The Temporary Memory Lapse of Transient Global Amnesia - danso
https://www.nytimes.com/2019/09/16/well/mind/the-temporary-memory-lapse-of-transient-global-amnesia.html
======
themodelplumber
This happened to a friend of mine. He was just sitting on his recliner
watching sports and poof. Boy did he get angry while experiencing the TGA
symptoms. All of us were really concerned for his wife, who suddenly had this
person without a "normal" working memory to care for. Fortunately the episode
was really short, even if it did involve a long ambulance ride and a stay at
the hospital.

Given the circumstances, mostly the timing of the events and the external
pressures on him to address some big stressors on a given schedule, I guessed
that stress was a key contributor in his case. Doctors seemed to want my
friend to focus on that aspect.

This particular friend tends to keep things bottled up, and then grows more
emotional as events arrive and progress. It's hard to watch, and I've tried to
approach the _topic_ of approaching it with him, with little luck. But it has
been a good lesson to me: Even if you think you are OK and life is great,
continue venting information about stressors regularly. Personally I regularly
word-dump into a journal or into my phone for health purposes. My journaling
template[0] has evolved a lot over the years and it's still one of my top
tools for moderating stress. The stress will always be there, but it seems
that, perhaps depending on circumstances and individual psychology, one can do
_enough_ of this kind of work to avoid some major stress-related health
issues.

[0]: [https://pastebin.com/YmjnhaXp](https://pastebin.com/YmjnhaXp)

------
Shinkei
As a neuroradiologist, I see these cases occasionally.

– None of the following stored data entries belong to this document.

(* ===== verification/MemStore.v ===== *)
(** * The in-memory datastore (datastore/memory)

    A multi-version store: a commit writes its items under the next version, a
    transaction reads the versions up to the one it started from, and a commit fails
    when a key that the transaction read or wrote was committed by another in the
    meantime.  Transactions are objects on a heap, since the store refers to those in
    flight.  The methods are atomic steps of the store, as their locks make them;
    the interleavings of several clients are sequences of such steps. *)

From S2P Require Import Prelude GoStd Keys Store BTree.

(** ** Items *)

Record dsItem := mkItem {
  i_key : string;
  i_version : Z;
  i_val : bytes;
  i_isDeleted : bool;
  i_isGet : bool;
}.

Definition zeroItem : dsItem := mkItem "" 0 "" false false.

Definition byKeys (a b : dsItem) : bool :=
  if String.ltb a.(i_key) b.(i_key) then true
  else String.eqb a.(i_key) b.(i_key) && (a.(i_version) <? b.(i_version)).

(** A transaction in flight: its version, its expiry and its place on the heap. *)
Record dsTxn := mkDsTxn {
  d_dsVersion : Z;
  d_txnVersion : Z;
  d_expiresAt : Z;
  d_txn : nat;
}.

Definition byDSVersion (a b : dsTxn) : bool :=
  if a.(d_dsVersion) <? b.(d_dsVersion) then true
  else (a.(d_dsVersion) =? b.(d_dsVersion)) && (a.(d_txnVersion) <? b.(d_txnVersion)).

Lemma byKeys_true a b :
  byKeys a b = true <->
    a.(i_key) <s b.(i_key) \/ (a.(i_key) = b.(i_key) /\ a.(i_version) < b.(i_version)).
Proof.
  unfold byKeys. destruct (String.ltb _ _) eqn:E.
  - split; [by left|done].
  - rewrite Bool.andb_true_iff, String.eqb_eq, Z.ltb_lt. unfold str_lt. rewrite E. naive_solver.
Qed.

Lemma byKeys_false a b :
  byKeys a b = false <->
    b.(i_key) <s a.(i_key) \/ (a.(i_key) = b.(i_key) /\ b.(i_version) <= a.(i_version)).
Proof.
  rewrite <- Bool.not_true_iff_false, byKeys_true.
  destruct (str_lt_total (i_key a) (i_key b)) as [Hlt|[Heq|Hlt]].
  - split; [tauto|]. intros [?|[E _]]; exfalso; [by eapply str_lt_irrefl, str_lt_trans|].
    rewrite E in Hlt. by eapply str_lt_irrefl.
  - rewrite Heq. pose proof (str_lt_irrefl (i_key b)). split; [|naive_solver lia].
    intros Hn. right. split; [done|]. destruct (Z.lt_ge_cases (i_version a) (i_version b)); naive_solver.
  - split; [by left|]. intros _ [?|[E _]]; [by eapply str_lt_irrefl, str_lt_trans|].
    rewrite E in Hlt. by eapply str_lt_irrefl.
Qed.

#[global] Instance TreeOrder_byKeys : TreeOrder byKeys.
Proof.
  split.
  - intros x. apply byKeys_false. right. split; [done|lia].
  - intros x y z. rewrite !byKeys_true. intros [Hxy|[-> Hv]] [Hyz|[Hk Hv']].
    + left. by eapply str_lt_trans.
    + left. by rewrite <- Hk.
    + by left.
    + right. split; [done|lia].
  - intros x y z. rewrite !byKeys_false. intros [Hxy|[-> Hv]] [Hyz|[Hk Hv']].
    + left. by eapply str_lt_trans.
    + left. by rewrite <- Hk.
    + by left.
    + right. split; [done|lia].
Qed.

#[global] Instance TreeOrder_byDSVersion : TreeOrder byDSVersion.
Proof.
  split; unfold byDSVersion.
  - intros x. rewrite !Z.ltb_irrefl. by rewrite Bool.andb_false_r.
  - intros x y z. repeat case_split; lia.
  - intros x y z. repeat case_split; lia.
Qed.

(** ** The store and its transactions *)

Section Defs.
Context `{BTreeG} `{DsKey}.

Record basicTxn := mkTxn {
  t_ops : tree byKeys;
  t_dsVersion : Z;
  t_readOnly : bool;
  t_discarded : bool;
  t_closed : bool;
}.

People presenting with
TGA sometimes have small infarcts in their hippocampus.

An example paper you can read if you are curious:

[https://www.ncbi.nlm.nih.gov/pmc/articles/PMC5894321/](https://www.ncbi.nlm.nih.gov/pmc/articles/PMC5894321/)

------
roca
Something like this happened to me. My wife and I were in a serious car crash;
we were almost entirely uninjured, but I apparently lost the ability to form
new memories for several hours. I also temporarily forgot some older memories
and permanently forgot almost everything that happened over the past 36-ish
hours. The doctors checked me VERY carefully for brain injury, including a CAT
scan (so I'm told!) but couldn't find anything, not even a surface bruise.
Professionals I have met over the years have hypothesized either a
psychological effect due to shock or some minor, hard-to-detect internal brain
damage just from it sloshing around inside my skull.

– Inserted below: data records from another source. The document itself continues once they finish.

(** [time.Parse(time.RFC3339, s)] *)
Definition parseYear (s : string) : option (Z * string) :=
  match s with
  | String a (String b (String c (String d s'))) =>
      match digits_val 0 (String a (String b (String c (String d "")))) with
      | Some y => Some (y, s')
      | None => None
      end
  | _ => None
  end.

Definition time_Parse (s : string) : option time :=
  let? (year, s) := parseYear s in
  let? s := skip_char "-" s in
  let? (month, s) := getnum s true in
  let? s := skip_char "-" s in
  let? (day, s) := getnum s true in
  let? s := skip_char "T" s in
  let? (hour, s) := getnum s false in
  let? s := skip_char ":" s in
  let? (min, s) := getnum s true in
  let? s := skip_char ":" s in
  let? (sec, s) := getnum s true in
  let '(ns, s) := parseFraction s in
  let? zone := parseZone s in
  if (month <? 1) || (12 <? month) || (day <? 1) || (daysIn month year <? day)
     || (24 <=? hour) || (60 <=? min) || (60 <=? sec)
  then None
  else Some ((daysSinceEpoch year month day * 86400 + hour * 3600 + min * 60 + sec - zone) * 1000000000 + ns).

(** ** Values *)

Inductive ikind := KInt8 | KInt16 | KInt32 | KInt | KInt64 | KUint64.

#[global] Instance ikind_eq_dec : EqDecision ikind.
Proof. solve_decision. Defined.

(** The keys of a filter: a field of the document, by its index, or an operator. *)
Inductive FilterKey :=
  | PropertyIndex (Index : nat)
  | Operator (Operation : string).

(** [any], as far as documents and filters go: nil, scalars, nillable scalars, slices
    of them, documents, and the lists and maps of filter conditions, by key ([VFilter]) and by
    name, as a request has them ([VMap]).  The entries of a map are in the order in which a
    loop over the map visits them. *)
Inductive val :=
  | VNil
  | VBool (b : bool)
  | VInt (k : ikind) (z : Z)
  | VFloat32 (f : spec_float)
  | VFloat64 (f : float64)
  | VString (s : string)
  | VBytes (b : bytes)
  | VTime (t : time)
  | VOptBool (o : option bool)
  | VOptInt (o : option Z)
  | VOptFloat (o : option float64)
  | VOptString (o : option string)
  | VBools (l : list bool)
  | VOptBools (l : list (option bool))
  | VInts (l : list Z)
  | VOptInts (l : list (option Z))
  | VFloats (l : list float64)
  | VOptFloats (l : list (option float64))
  | VStrings (l : list string)
  | VOptStrings (l : list (option string))
  | VList (l : list val)
  | VDoc (d : Doc)
  | VDocs (l : list Doc)
  | VFilter (l : list (FilterKey * val))
  | VMap (l : list (string * val))
with Doc := mkDoc (Hidden : bool) (Fields : list val) (Status : Z).

Definition Hidden (d : Doc) : bool := let 'mkDoc h _ _ := d in h.
Definition Fields (d : Doc) : list val := let 'mkDoc _ fs _ := d in fs.
Definition Status (d : Doc) : Z := let 'mkDoc _ _ st := d in st.

Definition set_Hidden (d : Doc) (h : bool) : Doc := let 'mkDoc _ fs st := d in mkDoc h fs st.
Definition set_Fields (d : Doc) (fs : list val) : Doc := let 'mkDoc h _ st := d in mkDoc h fs st.

(** [v == nil] *)
Definition is_nil (v : val) : bool := match v with VNil => true | _ => false end.

(** Reading and writing a field by its index; both panic out of range. *)
Definition get_field (d : Doc) (i : nat) : result val :=
  match Fields d !! i with Some v => Ok v | None => Panic end.

Definition set_field (d : Doc) (i : nat) (v : val) : result Doc :=
  if decide (i < length (Fields d))%nat then Ok (set_Fields d (<[i := v]> (Fields d))) else Panic.

Lemma get_set_field d i v d' j :
  set_field d i v = Ok d' ->
  get_field d' j = if decide (i = j) then Ok v else get_field d j.
Proof.
  unfold set_field. case_decide as Hi; [|done]. intros [= <-]. unfold get_field.
  destruct d as [h fs st]. cbn [set_Fields Fields] in *. destruct (decide (i = j)) as [<-|Hne].
  - by rewrite list_lookup_insert_eq.
  - by rewrite list_lookup_insert_ne.
Qed.

(** ** Induction over values and documents *)

Section ValInd.
Variables (P : val -> Prop) (Q : Doc -> Prop).
Hypothesis Hbase : forall v, match v with VList _ | VDoc _ | VDocs _ | VFilter _ | VMap _ => True | _ => P v end.
Hypothesis Hlist : forall l, Forall P l -> P (VList l).
Hypothesis Hdoc : forall d, Q d -> P (VDoc d).
Hypothesis Hdocs : forall l, Forall Q l -> P (VDocs l).
Hypothesis Hfilter : forall l, Forall (fun e => P e.2) l -> P (VFilter l).
Hypothesis Hmap : forall l, Forall (fun e => P e.2) l -> P (VMap l).
Hypothesis HDoc : forall h fs st, Forall P fs -> Q (mkDoc h fs st).

Fixpoint val_ind' (v : val) : P v :=
  match v with
  | VList l => Hlist l ((fix go l := match l return Forall P l with
                         | [] => Forall_nil_2 _ | v :: l => Forall_cons_2 _ _ _ (val_ind' v) (go l) end) l)
  | VDoc d => Hdoc d (Doc_ind' d)
  | VDocs l => Hdocs l ((fix go l := match l return Forall Q l with
                         | [] => Forall_nil_2 _ | d :: l => Forall_cons_2 _ _ _ (Doc_ind' d) (go l) end) l)
  | VFilter l => Hfilter l ((fix go l := match l return Forall (fun e => P e.2) l with
                         | [] => Forall_nil_2 _ | e :: l => Forall_cons_2 _ _ _ (val_ind' e.2) (go l) end) l)
  | VMap l => Hmap l ((fix go l := match l return Forall (fun e => P e.2) l with
                         | [] => Forall_nil_2 _ | e :: l => Forall_cons_2 _ _ _ (val_ind' e.2) (go l) end) l)
  | v => Hbase v
  end
with Doc_ind' (d : Doc) : Q d :=
  match d with
  | mkDoc h fs st => HDoc h fs st ((fix go l := match l return Forall P l with
                         | [] => Forall_nil_2 _ | v :: l => Forall_cons_2 _ _ _ (val_ind' v) (go l) end) fs)
  end.
End ValInd.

The most interesting part, for me, was that while I was in hospital I was
visited by a guy I'd met for the first time the previous day, during the lost
36 hours. I instantly remembered his name but was also quite sure I'd never
seen him before. That was weird.

------
joshmn
If anyone has any questions about Transient Epileptic Amnesia I'm happy to
share my first-hand experience with it. It's very similar to TGA (was actually
diagnosed with TGA first) though there are some subtle differences:
environmental memories tend to lapse, brief unresponsiveness, some form of
recall is possible, hallucinations are common, and the duration is typically
much shorter.

------
ctack
Happened to my mother after a hot bath. GP knew the score and so I took care
of the for the few hours that it lasted. It was quite endearing in the end
with her having no idea how she got to be where she was and every couple of
minutes expressing her concern about and questions about it.

------
mirimir
Huh, my first thought was TGA while peaking on LSD. Or after too much alcohol.

But then I thought about zolpidem, which I take every day. I've pretty much
gotten used to the idea that I won't remember much of anything after it takes
effect, until it wears off, perhaps four hours later.

I always lock computer screens, before taking it.